(* ===== verification/DiscClosest.v ===== *)
(** * The closest nodes (src/p2p/discover/table.go)

    [push] keeps a list of nodes sorted by distance with a binary search; a
    sequence of pushes leaves the closest nodes of all that were pushed. *)

From stdpp Require Import base gmap list numbers sorting relations.
From Stdlib Require Import ZArith Lia.
From S2P Require Import Prelude Bytes NetUtil NodeID DiscTable DiscTableProps.

Module DiscClosest.
Import NetUtil NodeID DiscTable DiscTableProps.

(** ** Sorted insertion *)
Section closest.
Context (target : ID).
Definition d (n : node) : Z := dist (nID n) target.
Definition nearer (a b : node) : Prop := d a <= d b.
#[local] Instance nearer_trans : Transitive nearer.
Proof. intros a b c. unfold nearer. lia. Qed.

Fixpoint ins (l : list node) (n : node) : list node :=
  match l with
  | [] => [n]
  | e :: l' => if d n <? d e then n :: l else e :: ins l' n
  end.
Definition isort (l : list node) : list node := foldl ins [] l.

Lemma ins_perm l n : ins l n ≡ₚ n :: l.
Proof. induction l as [|e l IH]; simpl; [done|]. destruct (d n <? d e); [done|]. rewrite IH. apply Permutation_swap. Qed.
Lemma ins_sorted l n : StronglySorted nearer l -> StronglySorted nearer (ins l n).
Proof.
  induction 1 as [|e l Hl IH He]; simpl; [by repeat constructor|].
  destruct (Z.ltb_spec (d n) (d e)).
  - constructor; [by constructor|]. constructor; [unfold nearer; lia|]. eapply Forall_impl; [exact He|].
    intros x Hx. unfold nearer in *. lia.
  - constructor; [done|]. rewrite ins_perm. by constructor.
Qed.
Lemma ins_split l1 l2 n :
  Forall (fun e => d e <= d n) l1 -> Forall (fun e => d n < d e) l2 -> ins (l1 ++ l2) n = l1 ++ n :: l2.
Proof.
  intros H1 H2. induction H1 as [|e l1 He _ IH]; simpl.
  - destruct H2 as [|e l2 He _]; [done|]. simpl. by destruct (Z.ltb_spec (d n) (d e)); [|lia].
  - destruct (Z.ltb_spec (d n) (d e)); [lia|]. by rewrite IH.
Qed.
Lemma ins_take k l n : StronglySorted nearer l -> take k (ins (take k l) n) = take k (ins l n).
Proof.
  intros Hl. revert k. induction Hl as [|e l Hl IH He]; intros k; [by rewrite take_nil|].
  destruct k as [|k]; [done|]. cbn [take ins]. destruct (d n <? d e).
  - cbn [take]. destruct k as [|k]; [done|]. cbn [take]. by rewrite take_take, Nat.min_l by lia.
  - cbn [take]. by rewrite IH.
Qed.
Lemma isort_app l n : isort (l ++ [n]) = ins (isort l) n.
Proof. unfold isort. by rewrite foldl_app. Qed.
Lemma isort_spec l : isort l ≡ₚ l /\ StronglySorted nearer (isort l).
Proof.
  induction l as [|n l [IH1 IH2]] using rev_ind; [split; [done|constructor]|]. rewrite isort_app.
  split; [|by apply ins_sorted]. by rewrite ins_perm, IH1, Permutation_cons_append.
Qed.

Hypothesis Htarget : is_ID target.
Lemma DistCmp_d e n :
  is_ID (nID e) -> is_ID (nID n) -> (0 <? DistCmp target (nID e) (nID n)) = (d n <? d e).
Proof.
  intros [Le He] [Ln Hn]. destruct Htarget as [Lt Ht]. unfold d.
  rewrite (DistCmp_spec target (nID e) (nID n)) by (done || congruence).
  destruct (Z.compare_spec (dist (nID e) target) (dist (nID n) target)); symmetry; simpl;
    [apply Z.ltb_ge; lia|apply Z.ltb_ge; lia|apply Z.ltb_lt; lia].
Qed.
(** [push] is insertion followed by truncation. *)
Lemma push_ins l n k :
  Forall (fun e => is_ID (nID e)) l -> is_ID (nID n) -> StronglySorted nearer l -> len l <= k ->
  push target l n k = take (Z.to_nat k) (ins l n).
Proof.
  intros Hl Hn Hs Hk. unfold push. pose proof (len_nonneg l) as H0.
  set (f := fun i => match l !! Z.to_nat i with Some e => 0 <? DistCmp target (nID e) (nID n) | None => false end).
  assert (Hf : forall i e, l !! Z.to_nat i = Some e -> f i = (d n <? d e)).
  { intros i e He. unfold f. rewrite He. apply DistCmp_d; [|done]. by eapply Forall_lookup_1 in Hl. }
  assert (Hlk : forall i, 0 <= i < len l -> exists e, l !! Z.to_nat i = Some e).
  { intros i Hi. apply lookup_lt_is_Some_2. unfold len in Hi. lia. }
  destruct (Search_spec (len l) f H0) as (Hr & Hlo & Hhi).
  { intros h h' Hh Hh' Efh. destruct (Hlk h ltac:(lia)) as [e He]. destruct (Hlk h' ltac:(lia)) as [e' He'].
    rewrite (Hf h e He) in Efh. rewrite (Hf h' e' He'). apply Z.ltb_lt in Efh. apply Z.ltb_lt.
    destruct (decide (h = h')) as [->|]; [congruence|].
    assert (nearer e e') by (apply (sorted_lookup nearer l (Z.to_nat h) (Z.to_nat h')); [done|lia|done..]). unfold nearer in *. lia. }
  set (ix := Search (len l) f) in *. set (i := Z.to_nat ix).
  assert (Hins : ins l n = take i l ++ n :: drop i l).
  { rewrite <- (take_drop i l) at 1. apply ins_split; apply Forall_lookup_2; intros j e Hj.
    - apply lookup_take_Some in Hj as [Hj Hji]. assert (E : f (Z.of_nat j) = false) by (apply Hlo; unfold i in *; lia).
      rewrite (Hf (Z.of_nat j) e) in E by (by rewrite Nat2Z.id). apply Z.ltb_ge in E. lia.
    - rewrite lookup_drop in Hj. pose proof (lookup_lt_Some _ _ _ Hj).
      assert (E : f (Z.of_nat (i + j)) = true) by (apply Hhi; unfold i, len in *; lia).
      rewrite (Hf _ e) in E by (by rewrite Nat2Z.id). by apply Z.ltb_lt in E. }
  rewrite Hins. unfold len in *. destruct (Z.ltb_spec (Z.of_nat (length l)) k) as [Hlt|Hge].
  - rewrite length_app. simpl. destruct (Z.eqb_spec ix (Z.of_nat (length l + 1))); [lia|].
    rewrite take_app_le, drop_app_le by (unfold i; lia). rewrite removelast_last.
    symmetry. apply take_ge. rewrite length_app. simpl. rewrite length_take, length_drop. unfold i. lia.
  - destruct (Z.eqb_spec ix (Z.of_nat (length l))) as [E|Hne].
    + rewrite (take_ge l i) by (unfold i; lia). rewrite take_app_length' by lia. done.
    + assert (Hd : exists x r, drop i l = r ++ [x]).
      { destruct (drop i l) as [|x r _] eqn:E using rev_ind; [|by exists x, r].
        apply (f_equal length) in E. rewrite length_drop in E. simpl in E. unfold i in E. lia. }
      destruct Hd as (x & r & Hd). fold i. rewrite Hd, removelast_last.
      assert (Hk' : Z.to_nat k = (length (take i l ++ n :: r))%nat).
      { apply (f_equal length) in Hd. rewrite length_drop, length_app in Hd. simpl in Hd.
        rewrite length_app, length_take. simpl. unfold i in *. lia. }
      rewrite Hk'. change (n :: r ++ [x]) with ((n :: r) ++ [x]). rewrite app_assoc. by rewrite take_app_length.
Qed.

Definition closest (k : Z) (l r : list node) : Prop :=
  exists rest, l ≡ₚ r ++ rest /\ StronglySorted nearer r /\ len r = Z.min k (len l)
    /\ forall x y, x ∈ r -> y ∈ rest -> nearer x y.
Lemma closest_isort k l : 0 <= k -> closest k l (take (Z.to_nat k) (isort l)).
Proof.
  intros Hk. destruct (isort_spec l) as [Hp Hs]. exists (drop (Z.to_nat k) (isort l)).
  rewrite <- (take_drop (Z.to_nat k) (isort l)) in Hs. apply StronglySorted_app in Hs as (Hx & Hs1 & _). split_and!.
  - by rewrite take_drop, Hp.
  - done.
  - unfold len. rewrite length_take. apply Permutation_length in Hp. lia.
  - intros x y Hxr Hyr. by apply Hx.
Qed.
(** Pushing nodes one after the other leaves the closest ones. *)
Lemma push_all k l :
  0 <= k -> Forall (fun e => is_ID (nID e)) l ->
  foldl (fun l n => push target l n k) [] l = take (Z.to_nat k) (isort l).
Proof.
  intros Hk. induction l as [|n l IH] using rev_ind; intros Hl; [by destruct (Z.to_nat k)|].
  apply Forall_app in Hl as [Hl [Hn _]%list.Forall_cons_1]. rewrite foldl_app, isort_app, IH by done. simpl.
  destruct (isort_spec l) as [Hp Hs]. rewrite push_ins; [by apply ins_take|..|done| |].
  - apply Forall_take. by rewrite Hp.
  - rewrite <- (take_drop (Z.to_nat k) (isort l)) in Hs. by apply StronglySorted_app in Hs as (_ & Hs1 & _).
  - unfold len. rewrite length_take. lia.
Qed.
End closest.

Lemma foldl_filter {A} (f : A -> node -> A) (p : node -> bool) l a :
  foldl (fun a n => if p n then f a n else a) a l = foldl f a (filter (fun n => p n = true) l).
Proof.
  revert a. induction l as [|n l IH]; intros a; [done|]. simpl. rewrite filter_cons.
  destruct (p n) eqn:E; [rewrite decide_True by done|rewrite decide_False by done]; simpl; apply IH.
Qed.
Lemma all_entries_IDs tab : table_ok tab -> Forall (fun n => is_ID (nID n)) (all_entries tab).
Proof.
  intros Ht. apply Forall_concat, Forall_fmap, Forall_lookup_2. intros i b Hi. simpl.
  pose proof (bk_nodes _ _ (tk_bucket _ Ht i b Hi)) as Hn. apply Forall_app in Hn as [Hn _].
  eapply Forall_impl; [exact Hn|]. by intros n [(? & _) _].
Qed.
(** C36.  A query for the closest nodes is answered with the nodes of the table
    that are closest to the target, sorted by distance: with [preferLive] those
    among the verified nodes, if there are any. *)
Theorem findnode_closest self_ boot seeds now tab fl target nresults preferLive :
  is_ID self_ -> good_nodes boot -> good_nodes seeds -> rtc (step false) (start self_ boot seeds now) (tab, fl) ->
  is_ID target -> 0 < nresults ->
  let live := filter (fun n => (0 <? livenessChecks n) = true) (all_entries tab) in
  closest target nresults (if (preferLive && (0 <? len live))%bool then live else all_entries tab)
    (findnodeByID tab target nresults preferLive).
Proof.
  intros Hid Hb Hs Hr Htg Hk live. destruct (reach_ok _ _ _ _ _ _ Hid Hb Hs Hr) as [[Ht _] _]. simpl in Ht.
  pose proof (all_entries_IDs tab Ht) as Hall. unfold findnodeByID.
  rewrite (push_all target Htg nresults (all_entries tab)) by (done || lia).
  destruct preferLive; cbn [andb]; [|apply closest_isort; lia].
  rewrite (foldl_filter (fun l n => push target l n nresults) (fun n => 0 <? livenessChecks n)). fold live.
  assert (Hlive : Forall (fun n => is_ID (nID n)) live).
  { apply Forall_forall. intros n [_ Hn]%list_elem_of_filter. by eapply Forall_forall in Hall. }
  rewrite (push_all target Htg nresults live) by (done || lia).
  assert (E : (0 <? len (take (Z.to_nat nresults) (isort target live))) = (0 <? len live)).
  { destruct (closest_isort target nresults live ltac:(lia)) as (_ & _ & _ & -> & _). pose proof (len_nonneg live).
    destruct (Z.ltb_spec 0 (len live)); [apply Z.ltb_lt|apply Z.ltb_ge]; lia. }
  rewrite E. destruct (0 <? len live); apply closest_isort; lia.
Qed.

(** ** Random nodes *)
Lemma exchange_perm {A} (l : list A) i j x y : l !! i = Some x -> l !! j = Some y -> <[j := x]> (<[i := y]> l) ≡ₚ l.
Proof.
  intros Hi Hj. apply (Permutation_cons_inv (a := y)). rewrite (insert_perm l i x y Hi).
  symmetry. apply insert_perm. destruct (decide (i = j)) as [->|Hne].
  - rewrite Hi in Hj. injection Hj as ->. apply list_lookup_insert_eq. by eapply lookup_lt_Some.
  - by rewrite list_lookup_insert_ne.
Qed.
Lemma shuffle_perm rnds i l : shuffle i rnds l ≡ₚ l.
Proof.
  revert i l. induction rnds as [|r rnds IH]; intros i l; [done|]. cbn [shuffle].
  destruct (l !! i) as [x|] eqn:Hi; [|done]. destruct (l !! Z.to_nat (r mod len l)) as [y|] eqn:Hj; [|done].
  rewrite IH. by apply exchange_perm.
Qed.
(** [ReadRandomNodes] returns distinct nodes of the table, as many as are
    asked for if there are enough. *)
Theorem random_nodes self_ boot seeds now tab fl n rnds :
  is_ID self_ -> good_nodes boot -> good_nodes seeds -> rtc (step false) (start self_ boot seeds now) (tab, fl) ->
  initDone tab = true ->
  NoDup (map n_id (ReadRandomNodes tab n rnds))
  /\ (forall x, x ∈ ReadRandomNodes tab n rnds -> exists e, e ∈ all_entries tab /\ Node e = x)
  /\ length (ReadRandomNodes tab n rnds) = Nat.min n (length (all_entries tab)).
Proof.
  intros Hid Hb Hs Hr Hd. destruct (reach_ok _ _ _ _ _ _ Hid Hb Hs Hr) as [[Ht _] _]. simpl in Ht.
  unfold ReadRandomNodes. rewrite Hd. cbn [negb]. pose proof (shuffle_perm rnds 0 (Node <$> all_entries tab)) as Hp. split_and!.
  - assert (Hnd : NoDup (ids (all_entries tab))).
    { eapply NoDup_ids_sublist, table_ids_NoDup, Ht. unfold all_entries. clear. induction (buckets tab) as [|b l IH]; simpl; [done|].
      apply sublist_app; [|done]. unfold all_nodes. by apply sublist_inserts_r. }
    assert (Hnd' : NoDup (map n_id (shuffle 0 rnds (Node <$> all_entries tab)))).
    { rewrite Hp. rewrite <- list_fmap_compose. exact Hnd. }
    eapply sublist_NoDup; [exact Hnd'|]. apply fmap_sublist, sublist_take.
  - intros x Hx. assert (Hx' : x ∈ Node <$> all_entries tab).
    { rewrite <- Hp. eapply elem_of_sublist; [exact Hx|]. apply sublist_take. }
    apply list_elem_of_fmap in Hx' as (e & -> & He). by exists e.
  - rewrite length_take. apply Permutation_length in Hp. by rewrite Hp, length_fmap.
Qed.
(** The table of the example, initialised. *)
Definition ex_tab : Table := see ex_peers (newTable ex_self [] [] 0).
Definition ex_ready : Table := mk_Table (self ex_tab) (buckets ex_tab) (nursery ex_tab) (ips ex_tab) true.
Lemma ex_tab_steps : rtc (step false) (start ex_self [] [] 0) (ex_ready, []).
Proof.
  assert (Hs : rtc (step false) (start ex_self [] [] 0) (ex_tab, []))
    by exact (see_steps false ex_peers (newTable ex_self [] [] 0) [] ex_peers_ok).
  eapply rtc_r; [exact Hs|]. unfold ex_ready. generalize ex_tab. intros tab. apply s_init.
Qed.
Lemma findnode_closest_witness :
  closest (ex_id 3) 2 (all_entries ex_ready) (findnodeByID ex_ready (ex_id 3) 2 false)
  /\ nID <$> findnodeByID ex_ready (ex_id 3) 2 false = [ex_id 3; ex_id 2].
Proof.
  split; [|vm_compute; reflexivity].
  pose proof (findnode_closest ex_self [] [] 0 ex_ready [] (ex_id 3) 2 false ex_self_ok ltac:(constructor) ltac:(constructor)
    ex_tab_steps ltac:(apply ex_id_ok; unfold is_byte; lia) ltac:(lia)) as Hc. cbv zeta in Hc. rewrite andb_false_l in Hc. exact Hc.
Defined.
Lemma random_nodes_witness :
  NoDup (map n_id (ReadRandomNodes ex_ready 3 [5; 1; 4; 4; 0; 2; 7; 6])) /\ length (ReadRandomNodes ex_ready 3 [5; 1; 4; 4; 0; 2; 7; 6]) = 3%nat.
Proof.
  pose proof (random_nodes ex_self [] [] 0 ex_ready [] 3 [5; 1; 4; 4; 0; 2; 7; 6] ex_self_ok ltac:(constructor) ltac:(constructor)
    ex_tab_steps ltac:(reflexivity)) as (Hnd & _ & Hl). split; [exact Hnd|vm_compute; reflexivity].
Defined.
End DiscClosest.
-*-
Your goal
Among the lines of the preceding data, which ones hold the word "seeds"? List them.

Task result
Theorem findnode_closest self_ boot seeds now tab fl target nresults preferLive :
  is_ID self_ -> good_nodes boot -> good_nodes seeds -> rtc (step false) (start self_ boot seeds now) (tab, fl) ->
Theorem random_nodes self_ boot seeds now tab fl n rnds :
  is_ID self_ -> good_nodes boot -> good_nodes seeds -> rtc (step false) (start self_ boot seeds now) (tab, fl) ->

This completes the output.